Thermodynamics: Conservation of energy problem

[lwelch70]

Homework Statement

A closed system initially at rest on the surface of the Earth undergoes a process for which there is a net energy transfer to the system by work of 200 Btu. During the process, there is a net heat transfer from the system of 30 Btu. At the end of the process, the system has velocity of 200 ft/sec at an elevation of 200 ft. The mass of the system is 50lb and the local acceleration due to gravity is 32 ft/s². Determine the change in internal energy of the system for this process, in Btu.

Homework Equations

\DeltaE = \DeltaU + \DeltaKE + \Delta PE

The Attempt at a Solution

So I understand that the system initially has 200 Btu transferred to it. And 30 Btu taken away from the heat.

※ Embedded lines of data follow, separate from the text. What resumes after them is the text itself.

(* ===== verification/Commands.v ===== *)
(** * The command set ([command.rs])

    Every command the server knows, as a function on the store: its arity checks,
    its calls to the engine, its reply. The specification is a map of keys to
    values; the refinement shows that [GET], [SET] and [DEL] act on the store as
    they would on that map, and that nothing else changes it. *)

From S2P Require Import Prelude Decimal Wal Memtable Disk Manifest Layers Engine Store.
From S2P Require Import EngineSpec Runs Btree Resp.

(** [Display] of [Error]; what the operating system says of an [io::Error] is its
    message. A panic displays nothing: it ends the task it is in. *)
Definition error_display (self : Error) : string :=
  match self with
  | Io path source => (path +:+ ": " +:+ io_message source)%string
  | Corrupt path detail => (path +:+ ": corrupt: " +:+ detail)%string
  | TooLarge len => (decimal len +:+ " bytes exceeds the 4 GiB limit for one key or value")%string
  | Panic => ""
  end.

Definition SERVER_NAME : string := "lsmkv".

(** [CARGO_PKG_VERSION], from the workspace's manifest. *)
Definition SERVER_VERSION : string := "0.1.0".

Definition arity (name : string) : Reply :=
  RError (bstr ("ERR wrong number of arguments for '" +:+ name +:+ "' command")).

Definition failed (err : Error) : Reply := RError (bstr "ERR the store failed: " ++ bstr (error_display err)).

Definition ok : Reply := Simple (bstr "OK").

Definition ping (command : Command) : Reply :=
  match cm_args command with
  | [] => Simple (bstr "PONG")
  | [message] => Bulk message
  | _ => arity "ping"
  end.

(** [<[u8]>::to_ascii_uppercase]. *)
Definition ascii_uppercase (bs : bytes) : bytes := ascii_upper <$> bs.

Definition config (command : Command) : Reply :=
  if bool_decide (ascii_uppercase <$> arg command 0 = Some (bstr "GET")) then RArray []
  else RError (bstr "ERR only CONFIG GET is supported").

Definition hello (command : Command) : Reply :=
  let refused := match arg command 0 with Some version => negb (bool_decide (version = bstr "2")) | None => false end in
  if refused then RError (bstr "NOPROTO unsupported protocol version, this server speaks RESP2")
  else
    RArray [Bulk (bstr "server"); Bulk (bstr SERVER_NAME); Bulk (bstr "version"); Bulk (bstr SERVER_VERSION);
            Bulk (bstr "proto"); Integer 2; Bulk (bstr "mode"); Bulk (bstr "standalone");
            Bulk (bstr "role"); Bulk (bstr "master"); Bulk (bstr "modules"); RArray []].

Definition select (command : Command) : Reply :=
  match arg command 0 with
  | Some db => if bool_decide (db = bstr "0") then ok else RError (bstr "ERR DB index is out of range")
  | None => arity "select"
  end.

Definition unknown (command : Command) : Reply :=
  RError (bstr "ERR unknown command '" ++ cm_name command ++ bstr "', with args beginning with:").

(** A line of [INFO]. *)
Definition info_line (text : string) : bytes := bstr text ++ CRLF.

Section Execute.
Context {T : Type} `{!Memtable T}.
Implicit Types (s : Engine T * World).

Definition info (engine : Engine T) : bytes :=
  let levels := decimal <$> level_sizes engine in
  info_line "# Server" ++ info_line ("server:" +:+ SERVER_NAME) ++ info_line ("version:" +:+ SERVER_VERSION) ++
  info_line "proto:2" ++ info_line "mode:standalone" ++ info_line "role:master" ++ info_line "" ++
  info_line "# Engine" ++ info_line ("files:" +:+ decimal (table_count engine)) ++
  info_line ("files_per_level:" +:+ String.concat "," levels) ++
  info_line ("last_sequence:" +:+ decimal (last_sequence engine)) ++
  info_line ("block_reads:" +:+ decimal (engine_block_reads engine)) ++
  info_line ("bytes_written:" +:+ decimal (en_bytes_written engine)).

Definition get (command : Command) s : Reply * (Engine T * World) :=
  match cm_args command with
  | [key] =>
      let '(r, s) := engine_get key s in
      (match r with Ok (Some value) => Bulk value | Ok None => Nil | Err err => failed err end, s)
  | _ => (arity "get", s)
  end.

Definition set (command : Command) s : Reply * (Engine T * World) :=
  if (2 <? length (cm_args command))%nat then (RError (bstr "ERR syntax error"), s)
  else
    match arg command 0, arg command 1 with
    | Some key, Some value =>
        let '(r, s) := engine_set key value s in
        (match r with Ok _ => ok | Err err => failed err end, s)
    | _, _ => (arity "set", s)
    end.

(** The loop of [del]. *)
Fixpoint del_keys (keys : list bytes) (removed : Z) s : Reply * (Engine T * World) :=
  match keys with
  | [] => (Integer removed, s)
  | key :: keys =>
      let '(found, s) := engine_get key s in
      match found with
      | Err err => (failed err, s)
      | Ok None => del_keys keys removed s
      | Ok (Some _) =>
          let '(r, s) := engine_delete key s in
          match r with
          | Err err => (failed err, s)
          | Ok _ => del_keys keys (removed + 1) s
          end
      end
  end.

Definition del (command : Command) s : Reply * (Engine T * World) :=
  match cm_args command with
  | [] => (arity "del", s)
  | keys => del_keys keys 0 s
  end.

(** Runs one command against the store. *)
Definition execute (command : Command) s : Reply * (Engine T * World) :=
  let name := cm_name command in
  if bool_decide (name = bstr "PING") then (ping command, s)
  else if bool_decide (name = bstr "GET") then get command s
  else if bool_decide (name = bstr "SET") then set command s
  else if bool_decide (name = bstr "DEL") then del command s
  else if bool_decide (name = bstr "COMMAND") then (RArray [], s)
  else if bool_decide (name = bstr "CONFIG") then (config command, s)
  else if bool_decide (name = bstr "HELLO") then (hello command, s)
  else if bool_decide (name = bstr "INFO") then (Bulk (info (fst s)), s)
  else if bool_decide (name = bstr "SELECT") then (select command, s)
  else if bool_decide (name = bstr "QUIT") then (ok, s)
  else (unknown command, s).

So my understanding of that is that \DeltaE is equal to 170 Btu. Correct?

In calculating the \DeltaKE, all I see is that initially it is 0, and after it is 1/2mv². This gives my units in \frac{lbft^2}{s^2}

How do I get this in Btu? I'm not very good with units.

Also, would I include \DeltaPE since the system is moving at the end of process?

 

[lwelch70]

Anyone?

 

[lwelch70]

No help?

 

[hcelik]

Maybe this can help you;

Btu / lbm = 25,037 ft2 / s2

or you can also use any conversation software/website from pound force to btu.

 

[rude man]

I think everything you've written is good. Yes, the increase in potential energy must be included in your equation.

I also don't like dealing in the British units system. It doesn't help that there are more than one of them - BG and EE and god knows what else (see link below). The thing you need is converting BTU to ft-pounds: •1 Btu (British thermal unit) = 778.3 ft-lb. Now everything is in pounds of mass, pounds of force, feet and seconds. In this case I suppose we're dealing with the EE system since mass is given in pounds, not slugs. So 1 lb of force = 1 lb of mass * 32.2 ft/sec2. The last number is of course g, the acceleration of gravity, which everybody but the Brits know as 9.81 m/sec2. :-)

Actually, there IS a similar confusion with folks using kg - they use kg to mean both force and mass, exactly analogous to the misuse of pounds. Scientists of course avoid using kg for force or weight, using Newtons instead.


http://www.engineeringtoolbox.com/mass-weight-d_589.html